Police officers and firefighters administered CPR for a few minutes and then pronounced the infant dead shortly before 9 a.m., the report said. Brooks, who declined to comment for this story, told an officer that she went to bed with the infant about 12:30 a.m. and then woke up and fed him three hours later.

Deponte pulled back the covers after he woke up later that morning and saw that the baby was not breathing, the report said. The father said he called 911 immediately.

Neither parent has much of a criminal history. Deponte was arrested in an aggravated assault case in 2005, but a Tarrant County grand jury declined to indict him. Brooks was arrested in 2005 on a drug possession charge, but it’s not clear what the outcome was in that case.

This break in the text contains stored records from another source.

(* ===== verification/MerkleSpec.v ===== *)
(** * Merkle proofs: pruned branches, generation, soundness

    A generated proof has the root hash of the tree it was made from, and shows every cell that
    was not pruned; what can be read from any proof is what the tree with that hash has. *)
From stdpp Require Import gmap.
From S2P Require Import Prelude Int256 Cells DataCell CellLevels Merkle.

(** ** Pruned branches keep the hashes and depths of the cell *)

(** ** Blocks of equal length *)

Lemma take_drop_block {A} k (l : list (list A)) n x tail : Forall (fun y => length y = k) l -> l !! n = Some x ->
  take k (drop (n * k) (concat l ++ tail)) = x.
Proof.
  intros Hl. revert n. induction Hl as [|y l Hy Hl IH]; intros [|n] Hx; try done; cbn in *; rewrite <- app_assoc.
  - injection Hx as ->. rewrite drop_0, take_app_le by lia. apply take_ge. lia.
  - rewrite Nat.add_comm, drop_app_ge by lia. rewrite Hy. replace (n * k + k - k)%nat with (n * k)%nat by lia. by apply IH.
Qed.

(** The levels of a mask, and the position of the hash for a level *)
Definition sig_levels (mu : Z) : list nat := filter (fun i => is_significant i mu = true) (seq 0 (get_level mu + 1)).
Lemma sig_levels_length mu : mask_ok mu -> length (sig_levels mu) = (get_hash_i mu + 1)%nat.
Proof. intros Hm. mask_case Hm; reflexivity. Qed.
Lemma sig_levels_lookup mu l : mask_ok mu -> sig_levels mu !! get_hash_i (apply_level l mu) = Some (top l mu).
Proof.
  intros Hm. unfold top. rewrite (apply_level_cap l) by done. pose proof (Nat.le_min_r l 3) as Hl. level_case Hl; mask_case Hm; reflexivity.
Qed.

Lemma hash_count mu : mask_ok mu -> (get_level mu < 3)%nat -> (get_hash_i mu <= 2)%nat.
Proof. intros Hm Hl. mask_case Hm; vm_compute in Hl |- *; lia. Qed.

(** The mask of a pruned branch of level [new] for a cell with mask [mu] *)
Lemma one_level_range new : (1 <= new <= 3)%nat -> 1 <= one_level new <= 4.
Proof. intros Hn. assert (new <= 3)%nat as H3 by lia. level_case H3; [lia|vm_compute; split; discriminate..]. Qed.
Lemma new_mask mu new : mask_ok mu -> (get_level mu < new)%nat -> (new <= 3)%nat ->
  let m := Z.lor mu (one_level new) in
  mask_ok m /\ m <> 0 /\ get_level m = new /\ get_hash_i m = (get_hash_i mu + 1)%nat /\ apply_level (new - 1) m = mu /\
  (forall l, (l < new)%nat -> apply_level l m = apply_level l mu).
Proof.
  intros Hm Hl Hn. assert (new <= 3)%nat as H3 by lia.
  split; [|split_and!]; [|level_case H3; mask_case Hm; vm_compute in Hl |- *; first [lia|done]..|].
  - apply mask_lor; [done|]. pose proof (one_level_range new ltac:(lia)). unfold mask_ok. lia.
  - intros l Hln. assert (l <= 3)%nat as L3 by lia. level_case H3; mask_case Hm; level_case L3; vm_compute in Hl, Hln |- *; first [lia|done].
Qed.

(** The values of a pruned branch below its level, by position *)
Lemma pruned_entries `{Sha256} B m ds l : check_pruned_branch B [] = Some (m, ds) -> (l < get_level m)%nat ->
  ds !!! l = stored_depth m B (get_hash_i (apply_level l m)) /\
  compute_hashes PrunnedBranch true m B [] !!! l = take hash_bits (drop (16 + get_hash_i (apply_level l m) * hash_bits) B).
Proof.
  intros Hc Hl. pose proof (check_pruned_ok _ _ _ _ Hc) as (Hm & _). assert (l <= 3)%nat as L3 by (pose proof (get_level_le _ Hm); lia). split.
  - apply check_pruned_depths in Hc as ->. set (g := stored_depth m B). clearbody g.
    level_case L3; mask_case Hm; first [reflexivity|exfalso; vm_compute in Hl; lia].
  - unfold compute_hashes, hash_step. clear Hc ds. set (g := fun n => take hash_bits (drop (16 + n * hash_bits) B)).
    assert (forall k prev, (k < 3)%nat -> compute_hash PrunnedBranch true m B [] k prev = g (get_hash_i (apply_level k m))) as Hf.
    { intros k prev Hk. unfold compute_hash. by rewrite (proj2 (Nat.eqb_neq k max_level)) by (unfold max_level; lia). }
    set (f := compute_hash _ _ _ _ _) in *. clearbody f.
    match goal with |- _ = take hash_bits (drop (16 + ?n * hash_bits) B) => change (take hash_bits (drop (16 + n * hash_bits) B)) with (g n) end.
    clearbody g. level_case L3; mask_case Hm; try (exfalso; vm_compute in Hl; lia);
      (match goal with |- ?x = _ => let x' := eval vm_compute in x in change x with x' end); rewrite Hf by lia; reflexivity.
Qed.

(** ** The data of a pruned branch *)

Section pruned.
Context `{Sha256}.
Hypothesis sha_len : forall x, length (sha256 x) = hash_bits.

Section data.
Context (c : Cell) (i : CellInfo) (virt new : nat).
Hypothesis Hi : cell_info c = Some i.
Notation mu := (apply_level virt (ci_mask i)).
Notation m := (Z.lor mu (one_level new)).

Definition stored_hashes : list (list bool) := map (fun l => info_hash l i) (sig_levels mu).
Definition stored_depths : list (list bool) := map (fun l => Z_to_bits depth_bits (info_depth l i)) (sig_levels mu).
Definition pruned_bits : list bool := Z_to_bits 8 1 ++ Z_to_bits 8 m ++ concat stored_hashes ++ concat stored_depths.

Lemma mu_ok : mask_ok mu.
Proof using Hi. apply apply_level_ok, cn_mask. by eapply cell_info_canon. Qed.
Lemma stored_hashes_len : Forall (fun h => length h = hash_bits) stored_hashes.
Proof using Hi sha_len. apply Forall_map, Forall_true. intros l. apply valid_hash_length; [done|by exists c]. Qed.
Lemma stored_depths_len : Forall (fun h => length h = depth_bits) stored_depths.
Proof using. apply Forall_map, Forall_true. intros l. apply Z_to_bits_length. Qed.
Lemma pruned_bits_length : length pruned_bits = (16 + (get_hash_i mu + 1) * (hash_bits + depth_bits))%nat.
Proof using Hi sha_len.
  unfold pruned_bits. rewrite !length_app, !Z_to_bits_length, (concat_length_const _ _ stored_hashes_len), (concat_length_const _ _ stored_depths_len).
  unfold stored_hashes, stored_depths. rewrite !length_map, sig_levels_length by apply mu_ok. lia.
Qed.
Lemma pruned_mask_byte : read_byte 1 pruned_bits = m mod 256.
Proof using.
  unfold read_byte, pruned_bits. rewrite drop_app_ge by (rewrite Z_to_bits_length; lia). rewrite Z_to_bits_length, drop_0, take_app_le by (rewrite Z_to_bits_length; lia).
  rewrite take_ge by (rewrite Z_to_bits_length; lia). by rewrite bits_to_Z_of_Z.
Qed.
Lemma pruned_hash n l : sig_levels mu !! n = Some l -> take hash_bits (drop (16 + n * hash_bits) pruned_bits) = info_hash l i.
Proof using Hi sha_len.
  intros Hn. unfold pruned_bits. rewrite app_assoc, drop_app_ge by (rewrite length_app, !Z_to_bits_length; lia).
  rewrite length_app, !Z_to_bits_length. replace (16 + n * hash_bits - (8 + 8))%nat with (n * hash_bits)%nat by lia.
  apply take_drop_block; [apply stored_hashes_len|]. unfold stored_hashes. by rewrite list_lookup_fmap, Hn.
Qed.
Lemma pruned_stored_depth m' n l : get_hash_i m' = (get_hash_i mu + 1)%nat -> sig_levels mu !! n = Some l -> stored_depth m' pruned_bits n = info_depth l i.
Proof using Hi sha_len.
  intros Hm Hn. unfold stored_depth, pruned_bits. rewrite Hm, !app_assoc, drop_app_ge.
  - rewrite !length_app, !Z_to_bits_length, (concat_length_const _ _ stored_hashes_len). unfold stored_hashes at 1.
    rewrite length_map, sig_levels_length by apply mu_ok. replace (_ - _)%nat with (n * depth_bits)%nat by lia.
    rewrite <- (app_nil_r (concat stored_depths)).
    rewrite (take_drop_block _ _ _ (Z_to_bits depth_bits (info_depth l i)) _ stored_depths_len) by (unfold stored_depths; by rewrite list_lookup_fmap, Hn).
    rewrite bits_to_Z_of_Z. apply Z.mod_small. pose proof (valid_depth i l (ex_intro _ _ Hi)). unfold max_depth, depth_bits in *. lia.
  - rewrite !length_app, !Z_to_bits_length, (concat_length_const _ _ stored_hashes_len). unfold stored_hashes.
    rewrite length_map, sig_levels_length by apply mu_ok. lia.
Qed.

Hypothesis Hlv : (get_level mu < new)%nat.
Lemma pruned_check : (new <= 3)%nat -> exists ds, check_pruned_branch pruned_bits [] = Some (m, ds).
Proof using Hi Hlv sha_len.
  intros Hn. destruct (new_mask mu new mu_ok Hlv Hn) as (Hm & H0 & Hg & Hh & _). unfold check_pruned_branch.
  rewrite pruned_mask_byte, pruned_bits_length, Z.mod_small by (unfold mask_ok in Hm; lia).
  rewrite (proj2 (Nat.ltb_ge _ 16)) by lia. cbv zeta. rewrite Hg, Hh.
  rewrite (proj2 (Nat.eqb_neq new 0)), (proj2 (Nat.ltb_ge max_level new)) by (unfold max_level; lia). rewrite Nat.eqb_refl. cbn [orb negb]. eauto.
Qed.
Lemma pruned_type : cell_type true pruned_bits = Some PrunnedBranch.
Proof using Hi Hlv sha_len. unfold cell_type. rewrite pruned_bits_length. by rewrite (proj2 (Nat.ltb_ge _ 8)) by lia. Qed.

Lemma pruned_branch_info : (new <= 3)%nat -> exists i', cell_info (DataCell true pruned_bits []) = Some i' /\ ci_type i' = PrunnedBranch /\
  ci_mask i' = m /\ same_at virt i (new - 1) i' /\ (forall l, (new <= l)%nat -> info_depth l i' = 0).
Proof using Hi Hlv sha_len.
  intros Hn. destruct (pruned_check Hn) as [ds Hc]. pose proof (check_pruned_ok _ _ _ _ Hc) as (Hm & _ & _ & Hlen & _ & _ & Htop).
  destruct (new_mask mu new mu_ok Hlv Hn) as (_ & _ & Hg & Hh & Ha & Hal). pose proof (cell_info_canon _ _ Hi) as Hcn.
  set (i' := mkInfo PrunnedBranch m ds (compute_hashes PrunnedBranch true m pruned_bits [])).
  assert (forall l, (l <= virt)%nat -> (l < new)%nat -> info_hash l i = info_hash l i' /\ info_depth l i = info_depth l i') as Hsame.
  { intros l L1 L2. destruct (pruned_entries pruned_bits m ds l Hc ltac:(rewrite Hg; lia)) as [E1 E2].
    rewrite Hal in E1, E2 by done.
    unfold info_hash at 2, info_depth at 2. cbn [ci_mask ci_hashes ci_depths i']. rewrite Hg, Nat.min_r, E1, E2 by lia.
    rewrite (pruned_hash _ (top l mu)), (pruned_stored_depth _ _ (top l mu)) by (done || by apply sig_levels_lookup, mu_ok).
    assert (apply_level l (ci_mask i) = apply_level (top l mu) (ci_mask i)) as E.
    { unfold top. rewrite apply_level_twice, Nat.min_l by (apply Hcn || lia). symmetry. apply top_apply, Hcn. }
    by split; [apply (cn_hash _ Hcn)|apply (cn_depth _ Hcn)]. }
  exists i'. assert (Forall (fun d => d <= Z.of_nat max_depth) ds) as Hbound.
  { apply Forall_lookup. intros l d Hd. pose proof (lookup_lt_Some _ _ _ Hd) as Hl. rewrite Hlen in Hl.
    destruct (Nat.le_gt_cases new l) as [L|L].
    - rewrite Htop in Hd by lia. injection Hd as <-. lia.
    - rewrite <- (list_lookup_total_correct _ _ _ Hd). destruct (pruned_entries pruned_bits m ds l Hc ltac:(rewrite Hg; lia)) as [-> _].
      rewrite Hal by done.
      rewrite (pruned_stored_depth _ _ (top l mu)) by (done || by apply sig_levels_lookup, mu_ok). by apply (valid_depth i _ (ex_intro _ _ Hi)). }
  split_and!; [|done|done| |].
  - cbn [cell_info map mapM]. 
    pose proof pruned_bits_length as Hbl. assert (get_hash_i mu <= 2)%nat as Hgi.
    { apply hash_count; [apply mu_ok|lia]. }
    rewrite (proj2 (Nat.ltb_ge max_bits _)) by (unfold max_bits, hash_bits, depth_bits in *; lia). cbn [length orb]. change (max_refs <? 0)%nat with false. cbn [orb].
    unfold check_and_compute. rewrite pruned_type. cbn [check_by_type mret option_ret]. rewrite Hc. rewrite (proj2 (forallb_forall _ ds)); [done|].
    intros d Hd%list_elem_of_In. apply Z.leb_le. by eapply list.Forall_forall in Hbound.
  - split; [by symmetry|..]; intros l L1 L2; apply Hsame; lia.
  - intros l Hl. unfold info_depth. cbn [ci_mask ci_depths i']. rewrite Hg, Nat.min_l by lia. apply list_lookup_total_correct, Htop. lia.
Qed.
End data.

(** ** Creation *)

(** No pruned branch has a level above 3. *)
Lemma pruned_too_high c i virt new : cell_info c = Some i -> (get_level (apply_level virt (ci_mask i)) < new)%nat -> (3 < new)%nat ->
  cell_info (DataCell true (pruned_bits i virt new) []) = None.
Proof using sha_len.
  intros Hi Hlv Hn. pose proof (mu_ok c i virt Hi) as Hmu. set (mu := apply_level virt (ci_mask i)) in *.
  pose proof (pruned_bits_length c i virt new Hi) as Hbl. fold mu in Hbl.
  cbn [cell_info map mapM mret option_ret]. destruct (_ || _); [done|]. unfold check_and_compute. cbn [mret option_ret].
  rewrite (pruned_type c i virt new Hi Hlv). cbn [check_by_type].
  assert (check_pruned_branch (pruned_bits i virt new) [] = None) as ->; [|done]. unfold check_pruned_branch. destruct (_ <? _)%nat; [done|].
  rewrite Hbl, pruned_mask_byte. fold mu. cbv zeta. destruct (Nat.le_gt_cases new 8) as [H8|H8].
  - assert (8 <= Z.lor mu (one_level new) mod 256) as Hge.
    { clear -Hmu H8 Hn. assert (new ∈ [4;5;6;7;8]%nat) as Hc by (rewrite !elem_of_cons; lia).
      rewrite !elem_of_cons, elem_of_nil in Hc. destruct Hc as [->|[->|[->|[->|[->|[]]]]]]; mask_case Hmu; vm_compute; discriminate. }
    replace (max_level <? get_level _)%nat with true; [by rewrite orb_true_r|]. symmetry. apply Nat.ltb_lt.
    destruct (Nat.lt_ge_cases max_level (get_level (Z.lor mu (one_level new) mod 256))) as [|Hle]; [done|].
    apply get_level_3 in Hle; [unfold mask_ok in Hle; lia|lia].
  - assert (Z.lor mu (one_level new) mod 256 = mu) as ->.
    { unfold one_level. rewrite (proj2 (Nat.eqb_neq new 0)) by lia. change 256 with (2 ^ 8). rewrite <- Z.land_ones, Z.land_lor_distr_l by lia.
      rewrite !Z.land_ones, Z.shiftl_mul_pow2, Z.mul_1_l by lia. rewrite Z.mod_small by (unfold mask_ok in Hmu; lia).
      replace (Z.of_nat new - 1) with (8 + (Z.of_nat new - 9)) by lia. rewrite Z.pow_add_r, Z.mul_comm, Z.mod_mul by lia. by rewrite Z.lor_0_r. }
    destruct (_ || _); [done|]. rewrite (proj2 (Nat.eqb_neq _ _)); [done|]. unfold hash_bits, depth_bits. lia.
Qed.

Carl Livingston Sr. visits the gravesite of his great-grandson Zaveri Deponte, a 2-month-old infant who died in 2013. “Since the baby died, I think Heather’s been on the straight-and-narrow,” he says of the infant’s mother.
Rodger Mallison

“Since the baby died, I think Heather’s been on the straight-and-narrow,” said Carl Livingston, Zaveri’s 81-year-old great-grandfather. “Heather has three other children and they stay with her mother. Heather’s a sweet person and she does a good job looking after them. She’s not involved with the father anymore.”

Zaveri would be 4 years old today, but instead is buried at Holly Hills Memorial Park Cemetery in Granbury.

Livingston visits the grave site regularly, rekindling the memories of the great-grandson he loved so much.

“When Zaveri died, that about got the best of me,” Livingston said. “He was there one day and the next day, he was gone.”